Of course, there is nothing inherently unfair about pressing Israel to settle territorial disputes with its Palestinian neighbors, just as there is nothing fundamentally unwarranted about also calling on the Palestinians to account for their refusal to pursue peace. The latter, however, rarely happens, despite the Palestinian Authority’s (PA) officially approved veneration of jihadism, and a relentless anti-Semitic propaganda campaign that begins with PA President Mahmoud Abbas.

Rather, there is usually more lip service than a serious critique of Palestinian behavior.

The insistence on continually criticizing Israel stems from various sources in the complex German-Israeli relationship, including history, guilt, moral conceit and the complexities of regional security. This ongoing, one-sided criticism is taking a rising toll on German-Israeli relations.

The German mindset is predicated on the mistaken assumption that solving the Israeli-Palestinian conflict is the transformative solution that will bring peace and prosperity to the Middle East. But it should have been painfully clear by now that the real sources of conflict in the region are authoritarian regimes characterized by their lack of economic development, widespread corruption, catastrophic governance structures, religious and political extremism, sectarian and ethnic hatred, proliferation of non-state actors and hegemonic battles for regional control. Not one of these problems will be addressed successfully by criticizing Israeli government policies aimed at protecting the security and wellbeing of its citizens.

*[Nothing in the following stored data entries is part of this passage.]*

Lemma asserted_labels_In (strict : bool) (labels : list string)
    (thr : gmap string Q) (row : list Q) (l : string) :
  In l (asserted_labels strict labels thr row) ↔
  ∃ p, In (l, p) (combine labels row) ∧ is_asserted strict thr (l, p) = true.
Proof.
  unfold asserted_labels. rewrite in_map_iff. split.
  - intros ([l' p] & <- & Hin). apply filter_In in Hin. eauto.
  - intros (p & Hin & Ha). exists (l, p). split; [done|].
    by apply filter_In.
Qed.

(** C8.  Threshold monotonicity: for a fixed row of probabilities, raising
    the threshold of a label can remove the label from the asserted
    labels but cannot add it, and leaves every other label as it was. *)
Theorem threshold_antitone (strict : bool) (labels : list string)
    (thr : gmap string Q) (row : list Q) (l : string) (t t' : Q) :
  thr !! l = Some t → (t <= t')%Q →
  (In l (asserted_labels strict labels (<[l := t']> thr) row) →
   In l (asserted_labels strict labels thr row))
  ∧ ∀ l', l' ≠ l →
      (In l' (asserted_labels strict labels (<[l := t']> thr) row) ↔
       In l' (asserted_labels strict labels thr row)).
Proof.
  intros Ht Hle. split.
  - rewrite !asserted_labels_In. intros (p & Hin & Ha). exists p.
    split; [done|]. unfold is_asserted in *. simpl in *.
    rewrite lookup_insert_eq in Ha. rewrite Ht.
    by eapply exceeds_antitone.
  - intros l' Hne. rewrite !asserted_labels_In.
    unfold is_asserted. simpl.
    by setoid_rewrite (lookup_insert_ne thr l l' t' (not_eq_sym Hne)).
Qed.

(** ** Abstract methods *)

Lemma new_abstract {api : Api} {M : Type} (cls : Variant api M)
    (n : abstract_name) (init : Py M) (w : world) :
  overrides cls n = false → new cls init w = (inl TypeError, w).
Proof.
  intros Hn. unfold new.
  assert (n ∈ __abstractmethods__ cls) as Hin.
  { unfold __abstractmethods__. apply list_elem_of_filter. split; [done|].
    unfold Model_abstractmethods. destruct n; set_solver. }
  destruct (__abstractmethods__ cls); [|done].
  by apply elem_of_nil in Hin.
Qed.



(** ** Facts about the sample variants *)

Module SampleFacts.
Import Sample.

Lemma Pickled_self_contained (n : option string) : self_contained (Pickled n).
Proof.
  intros self d name w w' r m Hrun Hd.
  destruct (write_bytes_frame d name (dumps self) w w' r m Hrun Hd)
    as (m' & ? & ? & _).
  eauto.
Qed.

Lemma Pickled_writes_artifact (n : option string) : writes_artifact (Pickled n).
Proof.
  intros self d name w w' m Hrun Hd.
  destruct (write_bytes_frame d name (dumps self) w w' _ m Hrun Hd)
    as (m' & ? & _ & Hn & _).
  exists m'. split; [done|]. rewrite Hn by done. eauto.
Qed.

Lemma Pickled_exact_inverse (n : option string) :
  exact_inverse (Pickled n) dumps.
Proof. split; [done|]. by intros [c ws] w. Qed.

Lemma Failing_self_contained : self_contained Failing.
Proof.
  intros self d name w w' r m Hrun Hd.
  change (save_artifact_file Failing self (d </> name))
    with (write_bytes (d </> name) (take 1 (dumps self)) >>
          (raise (UserError "OSError") : Py unit)) in Hrun.
  apply bind_inv in Hrun as [(e & Hw & _)|([] & w1 & Hw & Hraise)].
  - destruct (write_bytes_frame d name _ w w' _ m Hw Hd) as (m' & ? & ? & _).
    eauto.
  - inversion Hraise; subst.
    destruct (write_bytes_frame d name _ w w' _ m Hw Hd) as (m' & ? & ? & _).
    eauto.
Qed.

End SampleFacts.

(** ** Witnesses and counterexamples *)

Module Witness.
Import Sample SampleFacts.




Lemma saved_resource :
  resource_at ARTIFACT_DIR "model.model" saved (dumps m0).
Proof.
  exists (<["model.model" := File (dumps m0)]> marker_only), [].
  by vm_compute.
Qed.







Example section8_scenario :
  asserted_labels true ["joy"; "anger"] even_thresholds row = ["joy"].
Proof. reflexivity. Qed.

Lemma threshold_antitone_witness :
  even_thresholds !! "joy" = Some (1 # 2)%Q
  ∧ (1 # 2 <= 19 # 20)%Q
  ∧ (In "joy" (asserted_labels true ["joy"; "anger"]
                 (<["joy" := (19 # 20)%Q]> even_thresholds) row) →
     In "joy" (asserted_labels true ["joy"; "anger"] even_thresholds row))
  ∧ ∀ l', l' ≠ "joy" →
      (In l' (asserted_labels true ["joy"; "anger"]
                (<["joy" := (19 # 20)%Q]> even_thresholds) row) ↔
       In l' (asserted_labels true ["joy"; "anger"] even_thresholds row)).
Proof.
  split; [by vm_compute|]. split; [by vm_compute|].
  apply (threshold_antitone true ["joy"; "anger"] even_thresholds row "joy"
           (1 # 2) (19 # 20)).
  - by vm_compute.
  - by vm_compute.
Defined.



Lemma save_not_atomic_witness :
  self_contained Failing
  ∧ _initialize_artifact_dir ARTIFACT_DIR m0 cluttered = (inr tt, initialised)
  ∧ save_artifact_file Failing m0 (ARTIFACT_DIR </> "model.model") initialised
    = (inl (UserError "OSError"), half_saved)
  ∧ save ARTIFACT_DIR Model Failing m0 cluttered
    = (inl (UserError "OSError"), half_saved)
  ∧ ∃ m', listing ARTIFACT_DIR half_saved = Some m'
        ∧ (∀ k, k ≠ "model.model" → m' !! k = marker_only !! k)
        ∧ (∀ k, k ≠ "model.model" → k ≠ "__init__.py" → m' !! k = None).
Proof.
  split; [apply Failing_self_contained|].
  split; [by vm_compute|]. split; [by vm_compute|].
  apply (save_not_atomic ARTIFACT_DIR Model Failing m0 cluttered initialised
           half_saved (UserError "OSError")).
  - apply Failing_self_contained.
  - by vm_compute.
  - by vm_compute.
Defined.

(** The directory after the failed [save]: the notes and the cache are
    gone, the marker and one byte of the artifact are there. *)
Example half_saved_listing :
  listing ARTIFACT_DIR cluttered
  = Some (<["notes.txt" := File [Byte.x68]]>
          {[ "cache" := Dir {[ "a" := File [] ]} ]})
  ∧ listing ARTIFACT_DIR half_saved
  = Some (<["model.model" := File [Byte.x80]]> marker_only).
Proof. split; by vm_compute. Qed.

End Witness.

(** * Further properties of the directory life cycle *)

(** ** Steps that stay within a relation *)

Section StaysIn.
Variable R : world → world → Prop.
Hypothesis R_refl : ∀ w, R w w.
Hypothesis R_trans : ∀ w1 w2 w3, R w1 w2 → R w2 w3 → R w1 w3.

Lemma stays_ret {A} (a : A) : stays_in R (ret a).
Proof. intros w r w' [= <- <-]. apply R_refl. Qed.

Lemma stays_raise {A} (e : exn) : stays_in R (raise e : Py A).
Proof. intros w r w' [= <- <-]. apply R_refl. Qed.

Lemma stays_get_fs : stays_in R get_fs.
Proof. intros w r w' [= <- <-]. apply R_refl. Qed.

Lemma stays_bind {A B} (c : Py A) (k : A → Py B) :
  stays_in R c → (∀ a, stays_in R (k a)) → stays_in R (bind c k).
Proof.
  intros Hc Hk w r w' Hrun.
  apply bind_inv in Hrun as [(e & Hrun & _)|(a & w1 & Hrun & Hrun')].
  - by eapply Hc.
  - eapply R_trans; [by eapply Hc|by eapply Hk].
Qed.

Lemma stays_for_each {A} (xs : list A) (body : A → Py unit) :
  (∀ x, x ∈ xs → stays_in R (body x)) → stays_in R (for_each xs body).
Proof.
  induction xs as [|x xs IH]; intros Hbody; simpl.
  - apply stays_ret.
  - apply stays_bind.
    + apply Hbody. left.
    + intros _. apply IH. intros y Hy. apply Hbody. by right.
Qed.
End StaysIn.

(** ** What [put] leaves alone *)

Lemma stat_error (p : path) (n : node) (e : exn) :
  stat p n = inl e → e = FileNotFoundError ∨ e = NotADirectoryError.
Proof.
  revert n. induction p as [|s p IH]; intros n; simpl; [done|].
  destruct n as [b|m]; [intros [= <-]; by right|].
  destruct (m !! s) as [c|]; [apply IH|intros [= <-]; by left].
Qed.

Lemma put_outside (p q : path) (v : option node) (n : node) :
  ¬ p `prefix_of` q → ¬ q `prefix_of` p →
  stat q (put p v n) = stat q n.
Proof.
  revert q n. induction p as [|a p IH]; intros q n Hpq Hqp.
  - exfalso. apply Hpq. apply prefix_nil.
  - destruct q as [|b q]; [exfalso; apply Hqp, prefix_nil|].
    destruct n as [data|m]; [by destruct p|].
    destruct (decide (a = b)) as [<-|Hab].
    + assert (¬ p `prefix_of` q) as Hpq' by (intros H; by apply Hpq, prefix_cons).
      assert (¬ q `prefix_of` p) as Hqp' by (intros H; by apply Hqp, prefix_cons).
      destruct p as [|a' p].
      { exfalso. apply Hpq', prefix_nil. }
      change (stat (a :: q) (Dir (alter (put (a' :: p) v) a m))
              = stat (a :: q) (Dir m)).
      simpl stat. rewrite lookup_alter_eq.
      destruct (m !! a) as [c|]; [|done]. simpl. by apply IH.
    + destruct p as [|a' p].
      * simpl. by rewrite lookup_partial_alter_ne.
      * change (stat (b :: q) (Dir (alter (put (a' :: p) v) a m))
                = stat (b :: q) (Dir m)).
        simpl stat. by rewrite lookup_alter_ne.
Qed.

Lemma outside_inside (d p q : path) :
  outside d q → d `prefix_of` p →
  ¬ p `prefix_of` q ∧ ¬ q `prefix_of` p.
Proof.
  intros [Hdq Hqd] Hdp. split.
  - intros Hpq. apply Hdq. by etrans.
  - intros Hqp. destruct (prefix_weak_total _ _ _ Hdp Hqp); done.
Qed.

Lemma untouched_refl (q : path) (w : world) : untouched q w w.
Proof. done. Qed.

Lemma untouched_trans (q : path) (w1 w2 w3 : world) :
  untouched q w1 w2 → untouched q w2 w3 → untouched q w1 w3.
Proof. intros [? ?] [? ?]. split; congruence. Qed.

Section Untouched.
Variables d p q : path.
Hypothesis Hout : outside d q.
Hypothesis Hin : d `prefix_of` p.

Lemma put_untouched (v : option node) (w : world) :
  untouched q w {| fs := put p v (fs w); stdout := stdout w |}.
Proof.
  split; [|done]. simpl.
  destruct (outside_inside d p q Hout Hin). by apply put_outside.
Qed.

Lemma unlink_untouched : stays_in (untouched q) (unlink p).
Proof.
  intros w r w'. unfold unlink. py_unfold.
  destruct (stat p (fs w)) as [e|[b|m]]; intros [= <- <-];
    try apply untouched_refl. apply put_untouched.
Qed.

Lemma rmtree_untouched : stays_in (untouched q) (rmtree p).
Proof.
  intros w r w'. unfold rmtree. py_unfold.
  destruct (stat p (fs w)) as [e|[b|m]]; intros [= <- <-];
    try apply untouched_refl. apply put_untouched.
Qed.

Lemma create_untouched (v : node) : stays_in (untouched q) (create p v).
Proof.
  intros w r w'. unfold create. py_unfold.
  destruct (stat (parent p) (fs w)) as [e|[b|m]]; intros [= <- <-];
    try apply untouched_refl. apply put_untouched.
Qed.

Lemma mkdir_untouched : stays_in (untouched q) (mkdir p).
Proof.
  intros w r w' Hrun. unfold mkdir in Hrun.
  rewrite (bind_ok _ _ _ _ _ (eq_refl : get_fs w = (inr (fs w), w))) in Hrun.
  destruct (stat p (fs w)).
  - by eapply create_untouched.
  - injection Hrun as <- <-. apply untouched_refl.
Qed.

Lemma touch_untouched : stays_in (untouched q) (touch p).
Proof.
  intros w r w' Hrun. unfold touch in Hrun.
  rewrite (bind_ok _ _ _ _ _ (eq_refl : get_fs w = (inr (fs w), w))) in Hrun.
  destruct (stat p (fs w)).
  - by eapply create_untouched.
  - injection Hrun as <- <-. apply untouched_refl.
Qed.
End Untouched.

Lemma query_untouched (q : path) {A} (f : node → A) :
  stays_in (untouched q) (let* n := get_fs in ret (f n)).
Proof. intros w r w' [= <- <-]. apply untouched_refl. Qed.

Lemma iterdir_untouched (q p : path) : stays_in (untouched q) (iterdir p).
Proof.
  intros w r w'. unfold iterdir. py_unfold.
  destruct (stat p (fs w)) as [e|[b|m]]; intros [= <- <-];
    apply untouched_refl.
Qed.

Lemma iterdir_inside (p : path) (w w' : world) (files : list path) :
  iterdir p w = (inr files, w') → ∀ f, f ∈ files → p `prefix_of` f.
Proof.
  unfold iterdir. py_unfold.
  destruct (stat p (fs w)) as [e|[b|m]]; intros [= <- <-] f Hf.
  apply list_elem_of_fmap in Hf as [kv [-> _]]. by eexists.
Qed.

Section InitFrame.
Variable ARTIFACT_DIR : path.
Context {M : Type}.

Lemma init_untouched (self : M) (q : path) :
  outside ARTIFACT_DIR q →
  stays_in (untouched q) (_initialize_artifact_dir ARTIFACT_DIR self).
Proof.
  intros Hout. unfold _initialize_artifact_dir.
  apply stays_bind; try apply untouched_refl; try apply untouched_trans.
  { unfold exists_. apply (query_untouched q). }
  intros e. apply stays_bind; try apply untouched_refl; try apply untouched_trans.
  - destruct e.
    + intros w r w' Hrun.
      apply bind_inv in Hrun as [(e & Hrun & _)|(files & w1 & Hrun & Hloop)].
      { by eapply iterdir_untouched. }
      eapply untouched_trans; [by eapply iterdir_untouched|].
      revert Hloop. apply stays_for_each;
        try apply untouched_refl; try apply untouched_trans.
      intros f Hf. pose proof (iterdir_inside _ _ _ _ Hrun f Hf) as Hin.
      apply stays_bind; try apply untouched_refl; try apply untouched_trans.
      { unfold is_dir. apply (query_untouched q). }
      intros [|].
      * by eapply rmtree_untouched.
      * by eapply unlink_untouched.
    + eapply mkdir_untouched; [done|]. reflexivity.
  - intros _. eapply touch_untouched; [done|]. by eexists.
Qed.
End InitFrame.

A reset of German and some other Western European assumptions about relations with Israel is urgently overdue. Meanwhile, more countries are moving closer to Israel in the international arena, as evidenced by the frequency of bilateral visits to Israel, growing recognition of Israel’s 21st-century contributions and changing voting patterns in some United Nations bodies.

Israel no longer stands alone as a prime target in an era of global terrorism. In response to the wider threat, more neighbors are reaching out to Israel for military, intelligence, energy and economic cooperation. World leaders are coming to understand that a global response to terrorism is unthinkable without greater partnership with Israel.

Surely, it is time to recognize Israel is part of the solution—not the obstacle—to creating a stable, prosperous Middle East. Germany can lead the way. This is vital to a strong European Union and a vibrant Transatlantic relationship.

Strengthening American-German-European-Israeli relations can bolster our Western values and enable those who are persecuted in the Arab world to cast off their yokes of oppression and secure the liberties they so rightly demand. Nothing should divide or divert our common belief in the indivisible nature of freedom, justice and human rights.

Deidre Berger is director of the American Jewish Committee’s Berlin office.